**BRIEF:** Begin at the line below that has "destruct (flag =? 2)%Z; simpl; intros Hd." and stop after the line that has "Lemma spin_dict_values flag". Please restate only those lines, word for word.

★ ★ ★ ★ ★ ★ ★

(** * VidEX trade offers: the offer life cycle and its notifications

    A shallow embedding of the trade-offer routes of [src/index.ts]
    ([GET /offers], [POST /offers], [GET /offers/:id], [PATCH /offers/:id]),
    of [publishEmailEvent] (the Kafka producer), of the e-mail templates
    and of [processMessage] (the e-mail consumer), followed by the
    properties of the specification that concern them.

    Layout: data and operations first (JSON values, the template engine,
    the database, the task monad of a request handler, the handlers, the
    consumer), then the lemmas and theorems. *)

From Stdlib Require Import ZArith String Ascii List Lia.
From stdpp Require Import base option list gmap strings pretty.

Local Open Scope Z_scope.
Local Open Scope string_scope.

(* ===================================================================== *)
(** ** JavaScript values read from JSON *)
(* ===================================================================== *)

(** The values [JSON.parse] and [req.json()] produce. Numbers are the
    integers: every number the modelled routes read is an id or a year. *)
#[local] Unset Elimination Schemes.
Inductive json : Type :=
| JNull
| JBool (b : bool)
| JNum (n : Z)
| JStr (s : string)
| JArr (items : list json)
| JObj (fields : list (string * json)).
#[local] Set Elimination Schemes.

★ ★ ★ ★ ★ ★ ★

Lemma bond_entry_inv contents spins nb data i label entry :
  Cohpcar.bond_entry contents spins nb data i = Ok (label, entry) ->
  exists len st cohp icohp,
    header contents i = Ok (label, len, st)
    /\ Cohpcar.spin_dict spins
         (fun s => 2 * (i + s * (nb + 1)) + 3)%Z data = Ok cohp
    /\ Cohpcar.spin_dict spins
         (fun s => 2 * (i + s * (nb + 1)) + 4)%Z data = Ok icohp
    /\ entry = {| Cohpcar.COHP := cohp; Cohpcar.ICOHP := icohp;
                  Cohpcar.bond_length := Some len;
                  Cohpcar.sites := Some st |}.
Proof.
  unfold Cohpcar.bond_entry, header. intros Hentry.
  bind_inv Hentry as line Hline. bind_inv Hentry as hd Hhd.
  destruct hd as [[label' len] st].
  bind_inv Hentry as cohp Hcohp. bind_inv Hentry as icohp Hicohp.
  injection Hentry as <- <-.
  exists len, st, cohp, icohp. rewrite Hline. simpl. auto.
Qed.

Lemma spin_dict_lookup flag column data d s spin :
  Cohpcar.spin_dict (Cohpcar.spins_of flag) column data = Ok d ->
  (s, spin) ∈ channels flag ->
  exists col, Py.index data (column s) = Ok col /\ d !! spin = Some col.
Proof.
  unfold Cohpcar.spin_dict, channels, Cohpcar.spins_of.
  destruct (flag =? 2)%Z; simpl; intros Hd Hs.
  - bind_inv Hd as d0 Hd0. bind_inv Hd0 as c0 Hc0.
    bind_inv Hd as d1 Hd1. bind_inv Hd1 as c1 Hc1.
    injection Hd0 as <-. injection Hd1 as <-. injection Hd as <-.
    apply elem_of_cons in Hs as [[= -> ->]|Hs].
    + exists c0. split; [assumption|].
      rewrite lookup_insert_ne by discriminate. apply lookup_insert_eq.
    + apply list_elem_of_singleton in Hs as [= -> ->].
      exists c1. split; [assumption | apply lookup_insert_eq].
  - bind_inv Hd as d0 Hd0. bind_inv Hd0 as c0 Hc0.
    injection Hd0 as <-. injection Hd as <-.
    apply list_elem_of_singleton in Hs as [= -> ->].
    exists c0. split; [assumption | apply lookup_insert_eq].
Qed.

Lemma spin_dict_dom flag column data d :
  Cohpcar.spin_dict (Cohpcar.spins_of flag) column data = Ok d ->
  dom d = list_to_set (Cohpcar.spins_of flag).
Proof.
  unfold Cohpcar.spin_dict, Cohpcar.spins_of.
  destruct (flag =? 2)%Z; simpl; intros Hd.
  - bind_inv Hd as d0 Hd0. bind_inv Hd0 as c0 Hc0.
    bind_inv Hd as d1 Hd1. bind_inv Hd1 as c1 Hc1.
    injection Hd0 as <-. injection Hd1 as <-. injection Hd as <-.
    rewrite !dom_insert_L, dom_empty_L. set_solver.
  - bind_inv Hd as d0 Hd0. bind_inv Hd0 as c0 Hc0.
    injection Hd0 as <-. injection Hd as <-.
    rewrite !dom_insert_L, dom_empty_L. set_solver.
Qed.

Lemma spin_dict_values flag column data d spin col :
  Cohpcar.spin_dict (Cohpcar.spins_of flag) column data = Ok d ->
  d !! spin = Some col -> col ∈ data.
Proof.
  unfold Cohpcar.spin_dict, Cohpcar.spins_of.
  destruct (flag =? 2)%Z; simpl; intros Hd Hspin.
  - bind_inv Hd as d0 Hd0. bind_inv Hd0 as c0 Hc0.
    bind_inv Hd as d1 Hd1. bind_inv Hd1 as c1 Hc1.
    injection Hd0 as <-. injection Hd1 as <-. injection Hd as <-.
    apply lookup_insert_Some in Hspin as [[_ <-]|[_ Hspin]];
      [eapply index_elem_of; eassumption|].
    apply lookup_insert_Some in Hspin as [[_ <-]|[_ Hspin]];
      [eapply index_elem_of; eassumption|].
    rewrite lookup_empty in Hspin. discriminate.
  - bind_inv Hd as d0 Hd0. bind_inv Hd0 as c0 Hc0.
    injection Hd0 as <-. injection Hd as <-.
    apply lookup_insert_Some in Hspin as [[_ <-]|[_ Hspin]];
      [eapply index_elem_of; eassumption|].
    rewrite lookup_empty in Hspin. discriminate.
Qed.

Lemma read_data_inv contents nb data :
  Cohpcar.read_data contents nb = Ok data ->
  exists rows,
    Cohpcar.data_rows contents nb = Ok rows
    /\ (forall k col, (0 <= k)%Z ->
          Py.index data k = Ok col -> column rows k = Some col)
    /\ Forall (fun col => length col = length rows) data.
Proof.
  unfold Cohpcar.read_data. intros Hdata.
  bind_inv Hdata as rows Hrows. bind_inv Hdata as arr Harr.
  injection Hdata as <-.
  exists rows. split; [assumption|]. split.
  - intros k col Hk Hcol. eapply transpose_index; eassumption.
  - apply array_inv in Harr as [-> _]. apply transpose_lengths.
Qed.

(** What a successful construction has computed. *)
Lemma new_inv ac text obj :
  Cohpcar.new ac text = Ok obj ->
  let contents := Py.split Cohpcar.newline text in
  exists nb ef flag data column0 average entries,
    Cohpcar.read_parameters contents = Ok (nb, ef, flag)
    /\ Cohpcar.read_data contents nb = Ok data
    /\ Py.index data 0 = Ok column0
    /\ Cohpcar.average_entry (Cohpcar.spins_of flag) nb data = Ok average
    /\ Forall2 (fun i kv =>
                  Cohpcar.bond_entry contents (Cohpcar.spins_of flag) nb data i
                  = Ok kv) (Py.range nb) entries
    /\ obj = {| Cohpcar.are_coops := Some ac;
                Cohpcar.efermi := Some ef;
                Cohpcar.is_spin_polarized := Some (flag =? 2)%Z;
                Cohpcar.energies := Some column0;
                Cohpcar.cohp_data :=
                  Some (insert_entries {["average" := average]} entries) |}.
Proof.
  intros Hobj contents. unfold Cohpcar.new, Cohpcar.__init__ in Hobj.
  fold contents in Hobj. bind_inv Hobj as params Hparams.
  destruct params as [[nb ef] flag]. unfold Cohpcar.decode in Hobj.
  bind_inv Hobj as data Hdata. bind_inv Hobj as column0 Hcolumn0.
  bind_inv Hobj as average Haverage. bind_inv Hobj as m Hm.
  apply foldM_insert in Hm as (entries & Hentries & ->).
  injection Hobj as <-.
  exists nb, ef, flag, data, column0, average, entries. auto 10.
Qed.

★ ★ ★ ★ ★ ★ ★

**ANSWER TO THE EXERCISE:**
  destruct (flag =? 2)%Z; simpl; intros Hd.
  - bind_inv Hd as d0 Hd0. bind_inv Hd0 as c0 Hc0.
    bind_inv Hd as d1 Hd1. bind_inv Hd1 as c1 Hc1.
    injection Hd0 as <-. injection Hd1 as <-. injection Hd as <-.
    rewrite !dom_insert_L, dom_empty_L. set_solver.
  - bind_inv Hd as d0 Hd0. bind_inv Hd0 as c0 Hc0.
    injection Hd0 as <-. injection Hd as <-.
    rewrite !dom_insert_L, dom_empty_L. set_solver.
Qed.

Lemma spin_dict_values flag column data d spin col :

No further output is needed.